Top of Record excerpts

(** C2, as the code has it.  For a registered session [closeTerminal]
    runs its steps in the order: dispose the emulator, disconnect the
    observer, remove the entry, emit [terminal_close].  All of them run
    when none throws; a step that throws ends the call there, the later
    steps do not run and the entry stays registered. *)
Theorem closeTerminal_steps_in_order (env : Env) (sid : string) (s : State)
    (d : TerminalData) :
  terminals s !! sid = Some d →
  let m := TerminalManager.closeTerminal env sid in
  effects_of m s =
    match dispose_outcome env (terminal d), disconnect_outcome env (resizeObserver d) with
    | Some _, _ => [Dispose (terminal d)]
    | None, Some _ => [Dispose (terminal d); Disconnect (resizeObserver d)]
    | None, None => [Dispose (terminal d); Disconnect (resizeObserver d);
                     RegistryDelete sid; Emit (terminal_close sid)]
    end ∧
  result m s =
    match dispose_outcome env (terminal d), disconnect_outcome env (resizeObserver d) with
    | Some e, _ => Throw e
    | None, Some e => Throw e
    | None, None => Ok tt
    end ∧
  terminals (exec m s) =
    match dispose_outcome env (terminal d), disconnect_outcome env (resizeObserver d) with
    | None, None => delete sid (terminals s)
    | _, _ => terminals s
    end.
Proof.
  intros H m. subst m. unfold effects_of, result, exec.
  rewrite (closeTerminal_present _ _ _ _ H).
  destruct (dispose_outcome env (terminal d)) as [e|];
    [|destruct (disconnect_outcome env (resizeObserver d)) as [e|]];
    open_state s; by rewrite new_effects_app.
Qed.

Lemma closeTerminal_steps_in_order_witness :
  terminals nmap_running !! "tool_nmap_123" = Some (mkTerminalData 0 1 3) ∧
  let m := TerminalManager.closeTerminal calm "tool_nmap_123" in
  effects_of m nmap_running =
    [Dispose 0; Disconnect 3; RegistryDelete "tool_nmap_123";
     Emit (terminal_close "tool_nmap_123")] ∧
  result m nmap_running = Ok tt.
Proof.
  assert (H : terminals nmap_running !! "tool_nmap_123" = Some (mkTerminalData 0 1 3))
    by (vm_compute; reflexivity).
  split; [exact H|].
  destruct (closeTerminal_steps_in_order calm "tool_nmap_123" nmap_running _ H)
    as (He & Hr & _).
  split; [exact He | exact Hr].
Defined.

(** C2, as stated, fails on both counts.  When [dispose] throws, the
    observer is not disconnected and the entry is not removed; when
    nothing throws, the emulator is disposed before the observer is
    disconnected. *)
Lemma dispose_failure_aborts_teardown :
  let m := TerminalManager.closeTerminal dispose_fails "tool_nmap_123" in
  terminals nmap_running !! "tool_nmap_123" = Some (mkTerminalData 0 1 3) ∧
  result m nmap_running = Throw (JsError "dispose failed") ∧
  effects_of m nmap_running = [Dispose 0] ∧
  (Disconnect 3 ∉ effects_of m nmap_running) ∧
  (RegistryDelete "tool_nmap_123" ∉ effects_of m nmap_running) ∧
  terminals (exec m nmap_running) !! "tool_nmap_123" = Some (mkTerminalData 0 1 3) ∧
  effects_of (TerminalManager.closeTerminal calm "tool_nmap_123") nmap_running !! 0%nat
    = Some (Dispose 0) ∧
  effects_of (TerminalManager.closeTerminal calm "tool_nmap_123") nmap_running !! 1%nat
    = Some (Disconnect 3).
Proof.
  assert (E : effects_of (TerminalManager.closeTerminal dispose_fails "tool_nmap_123")
                nmap_running = [Dispose 0]) by (vm_compute; reflexivity).
  cbv zeta. rewrite E.
  split_and!; try (vm_compute; reflexivity).
  - intros ?%list_elem_of_singleton. discriminate.
  - intros ?%list_elem_of_singleton. discriminate.
Qed.

(** C3, as the code has it.  In a poll where a collection's fetch fails
    (rejects or answers non-2xx), that collection becomes the empty
    list and the failure is written to the console by the handler of
    that fetch; the poll returns normally. *)
Theorem failed_fetch_empties_and_logs (env : Env) (s : State) :
  let s' := exec (App.fetchData env) s in
  let effs := effects_of (App.fetchData env) s in
  result (App.fetchData env) s = Ok tt ∧
  (fetch_failed (api_tools env) = true →
     tools s' = [] ∧ ConsoleError "Error fetching tools:" ∈ effs) ∧
  (fetch_failed (api_categories env) = true →
     categories s' = [] ∧ ConsoleError "Error fetching categories:" ∈ effs) ∧
  (fetch_failed (api_sessions env) = true →
     sessions s' = [] ∧ ConsoleError "Error fetching sessions:" ∈ effs).
Proof.
  intros s' effs. subst s' effs.
  destruct (fetchData_spec env s) as (Hr & Ht & Hc & Hs & _).
  rewrite fetchData_effects, Ht, Hc, Hs.
  split_and!; try done.
  - intros H. split; [by apply failed_received|].
    apply elem_of_app. left. by apply failed_logged.
  - intros H. split; [by apply failed_received|].
    apply elem_of_app. right. apply elem_of_app. left. by apply failed_logged.
  - intros H. split; [by apply failed_received|].
    apply elem_of_app. right. apply elem_of_app. right. by apply failed_logged.
Qed.

Lemma failed_fetch_empties_and_logs_witness :
  fetch_failed (api_tools tools_down) = true ∧
  let s' := exec (App.fetchData tools_down) (initial_state 0) in
  result (App.fetchData tools_down) (initial_state 0) = Ok tt ∧
  tools s' = [] ∧
  ConsoleError "Error fetching tools:" ∈ effects_of (App.fetchData tools_down) (initial_state 0).
Proof.
  split; [reflexivity|].
  destruct (failed_fetch_empties_and_logs tools_down (initial_state 0))
    as (Hr & Ht & _).
  destruct (Ht eq_refl) as [Hempty Hlog].
  split_and!; [exact Hr | exact Hempty | exact Hlog].
Defined.

(** C3, as stated, fails.  When [/api/tools] rejects, [tools] becomes
    empty and the other two collections are updated, but no notification
    is raised: there is no [warning] among the notifications. *)
Lemma failed_poll_raises_no_warning :
  let s' := step tools_down Poll (initial_state 0) in
  fetch_failed (api_tools tools_down) = true ∧
  tools s' = [] ∧
  categories s' = [mkCategory "recon"] ∧
  sessions s' = [mkSessionInfo 1 true None] ∧
  notifications s' = [] ∧
  length (of_kind "warning" (notifications s')) ≠ 1%nat.
Proof.
  cbv zeta. split_and!; try reflexivity. vm_compute. discriminate.
Qed.

(** C4 fails on the code.  When [installTool] or [removeTool] is called
    with no callback pending, the container exists and the POST fails
    (it is rejected or answered non-2xx), the failure is thrown inside
    the callback given to [$nextTick], outside the [try] of the method:
    it ends as an unhandled rejection and no notification is raised. *)
Theorem failed_action_is_not_notified (env : Env) (tool : string) (s : State) :
  ticks s = [] →
  (∀ cid, has_element env cid = true) →
  fetch_failed (api_tool env tool "install") = true →
  fetch_failed (api_tool env tool "remove") = true →
  let after a := run [(env, a); (env, NextTick)] s in
  notifications (step env (InstallTool tool) s) = notifications s ∧
  notifications (after (InstallTool tool)) = notifications s ∧
  (∃ e, last (trace (after (InstallTool tool))) = Some (Unhandled e) ∧
        (api_tool env tool "install" = Rejected e ∨ e = JsError "Installation failed")) ∧
  notifications (step env (RemoveTool tool) s) = notifications s ∧
  notifications (after (RemoveTool tool)) = notifications s ∧
  (∃ e, last (trace (after (RemoveTool tool))) = Some (Unhandled e) ∧
        (api_tool env tool "remove" = Rejected e ∨ e = JsError "Removal failed")).
Proof.
  intros Hq Hc Hi Hr after. subst after. unfold run. cbn [foldl fst snd].
  assert (Hstep_i : step env (InstallTool tool) s = exec (App.installTool tool) s)
    by (unfold step, exec; cbn [handle]; by rewrite installTool_queues).
  assert (Hstep_r : step env (RemoveTool tool) s = exec (App.removeTool tool) s)
    by (unfold step, exec; cbn [handle]; by rewrite removeTool_queues).
  rewrite Hstep_i, Hstep_r. unfold exec. rewrite installTool_queues, removeTool_queues.
  cbn [snd]. cbv zeta.
  set (si := "install_" +:+ tool +:+ "_" +:+ pretty (now s)).
  set (sr := "remove_" +:+ tool +:+ "_" +:+ pretty (now s)).
  set (s1 := set_ticks _ (set_activeTerminals (_ ++ [mkActiveTerminal si _ _]) s)).
  set (s2 := set_ticks _ (set_activeTerminals (_ ++ [mkActiveTerminal sr _ _]) s)).
  assert (H1 : ticks s1 = [InstallTick si ("terminal-" +:+ si) tool] ∧
               notifications s1 = notifications s)
    by (subst s1; rewrite Hq; by take_apart s).
  assert (H2 : ticks s2 = [RemoveTick sr ("terminal-" +:+ sr) tool] ∧
               notifications s2 = notifications s)
    by (subst s2; rewrite Hq; by take_apart s).
  destruct H1 as [Hq1 Hn1], H2 as [Hq2 Hn2].
  destruct (install_tick_failed env si ("terminal-" +:+ si) tool (set_ticks [] s1)
              (Hc _) Hi) as (e1 & s1' & Ht1 & Hn1' & He1).
  destruct (remove_tick_failed env sr ("terminal-" +:+ sr) tool (set_ticks [] s2)
              (Hc _) Hr) as (e2 & s2' & Ht2 & Hn2' & He2).
  rewrite (step_tick_throws _ _ _ _ _ _ Hq1 Ht1), (step_tick_throws _ _ _ _ _ _ Hq2 Ht2).
  assert (Hfin : ∀ e x, notifications (set_trace (trace x ++ [Unhandled e]) x)
                        = notifications x ∧
                        last (trace (set_trace (trace x ++ [Unhandled e]) x))
                        = Some (Unhandled e)).
  { intros e x. take_apart x. state_cbv. by rewrite last_snoc. }
  destruct (Hfin e1 s1') as [-> ->], (Hfin e2 s2') as [-> ->].
  assert (Hdrop : ∀ x, notifications (set_ticks [] x) = notifications x)
    by (intros x; by take_apart x).
  rewrite Hn1', Hn2', !Hdrop, Hn1, Hn2.
  split_and!; eauto.
Qed.

Lemma failed_action_is_not_notified_witness :
  ticks (initial_state 123) = [] ∧
  fetch_failed (api_tool action_refused "nmap" "install") = true ∧
  let after a := run [(action_refused, a); (action_refused, NextTick)] (initial_state 123) in
  notifications (after (InstallTool "nmap")) = [] ∧
  notifications (after (RemoveTool "nmap")) = [] ∧
  last (trace (after (InstallTool "nmap")))
    = Some (Unhandled (JsError "Installation failed")) ∧
  last (trace (after (RemoveTool "nmap")))
    = Some (Unhandled (JsError "Removal failed")).
Proof.
  split; [reflexivity|]. split; [reflexivity|].
  destruct (failed_action_is_not_notified action_refused "nmap" (initial_state 123)
              eq_refl (λ _, eq_refl) eq_refl eq_refl)
    as (_ & Hi & _ & _ & Hr & _).
  split_and!; [exact Hi | exact Hr | vm_compute; reflexivity | vm_compute; reflexivity].
Defined.

(** C5, as the code has it.  A [createTerminal] that fails because the
    container does not resolve leaves the registry unchanged, sends
    nothing and has not made an observer; the emulator it constructed
    before the lookup is not disposed and is not held by the registry.
    A destruction whose steps all return releases both the emulator and
    the observer of the session. *)
Theorem failed_create_keeps_registry_but_not_emulator (env : Env) (sid cid : string)
    (s : State) :
  reachable s →
  (has_element env cid = false →
     let m := TerminalManager.createTerminal env sid cid in
     let h := next_handle s in
     result m s = Throw (JsError ("Container " +:+ cid +:+ " not found")) ∧
     terminals (exec m s) = terminals s ∧
     outbound (effects_of m s) = [] ∧
     (∀ o sid', NewResizeObserver o sid' ∉ effects_of m s) ∧
     NewTerminal h ∈ effects_of m s ∧
     leaked (exec m s) h) ∧
  (∀ d,
     terminals s !! sid = Some d →
     dispose_outcome env (terminal d) = None →
     disconnect_outcome env (resizeObserver d) = None →
     let c := TerminalManager.closeTerminal env sid in
     result c s = Ok tt ∧
     Dispose (terminal d) ∈ effects_of c s ∧
     Disconnect (resizeObserver d) ∈ effects_of c s ∧
     terminals (exec c s) !! sid = None).
Proof.
  intros [Hdisp Hreg]%reachable_handles_fresh. split.
  - intros Hc m h. subst m h. unfold effects_of, result, exec.
    rewrite (createTerminal_missing _ _ _ _ Hc).
    open_state s.
    rewrite !new_effects_app.
    split_and!.
    + done.
    + done.
    + done.
    + intros o sid' Hin. apply elem_of_construction_effects in Hin.
      by destruct Hin as [?|[?|[?|[?|?]]]].
    + unfold construction_effects. in_list.
    + unfold leaked. state_cbv. split_and!.
      * unfold construction_effects. in_list.
      * intros [Hold|Hnew]%elem_of_app.
        -- apply Hdisp in Hold. lia.
        -- apply elem_of_construction_effects in Hnew.
           by destruct Hnew as [?|[?|[?|[?|?]]]].
      * unfold registered. state_cbv. intros (sid' & d & Hl & Hd).
        apply Hreg in Hl. lia.
  - intros d Hl H1 H2 c. subst c. unfold effects_of, result, exec.
    rewrite (closeTerminal_clean _ _ _ _ Hl H1 H2). open_state s.
    rewrite new_effects_app.
    split_and!; [done | in_list | in_list | apply lookup_delete_eq].
Qed.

Bottom of Record excerpts

» **Exercise goal**:
Please, from the entries above, set down exactly the lines from the one containing "by rewrite removeTool_queues)." through the one containing "(Hc _) Hi) as", and only those.

» **Exercise result**:
    by (unfold step, exec; cbn [handle]; by rewrite removeTool_queues).
  rewrite Hstep_i, Hstep_r. unfold exec. rewrite installTool_queues, removeTool_queues.
  cbn [snd]. cbv zeta.
  set (si := "install_" +:+ tool +:+ "_" +:+ pretty (now s)).
  set (sr := "remove_" +:+ tool +:+ "_" +:+ pretty (now s)).
  set (s1 := set_ticks _ (set_activeTerminals (_ ++ [mkActiveTerminal si _ _]) s)).
  set (s2 := set_ticks _ (set_activeTerminals (_ ++ [mkActiveTerminal sr _ _]) s)).
  assert (H1 : ticks s1 = [InstallTick si ("terminal-" +:+ si) tool] ∧
               notifications s1 = notifications s)
    by (subst s1; rewrite Hq; by take_apart s).
  assert (H2 : ticks s2 = [RemoveTick sr ("terminal-" +:+ sr) tool] ∧
               notifications s2 = notifications s)
    by (subst s2; rewrite Hq; by take_apart s).
  destruct H1 as [Hq1 Hn1], H2 as [Hq2 Hn2].
  destruct (install_tick_failed env si ("terminal-" +:+ si) tool (set_ticks [] s1)
              (Hc _) Hi) as (e1 & s1' & Ht1 & Hn1' & He1).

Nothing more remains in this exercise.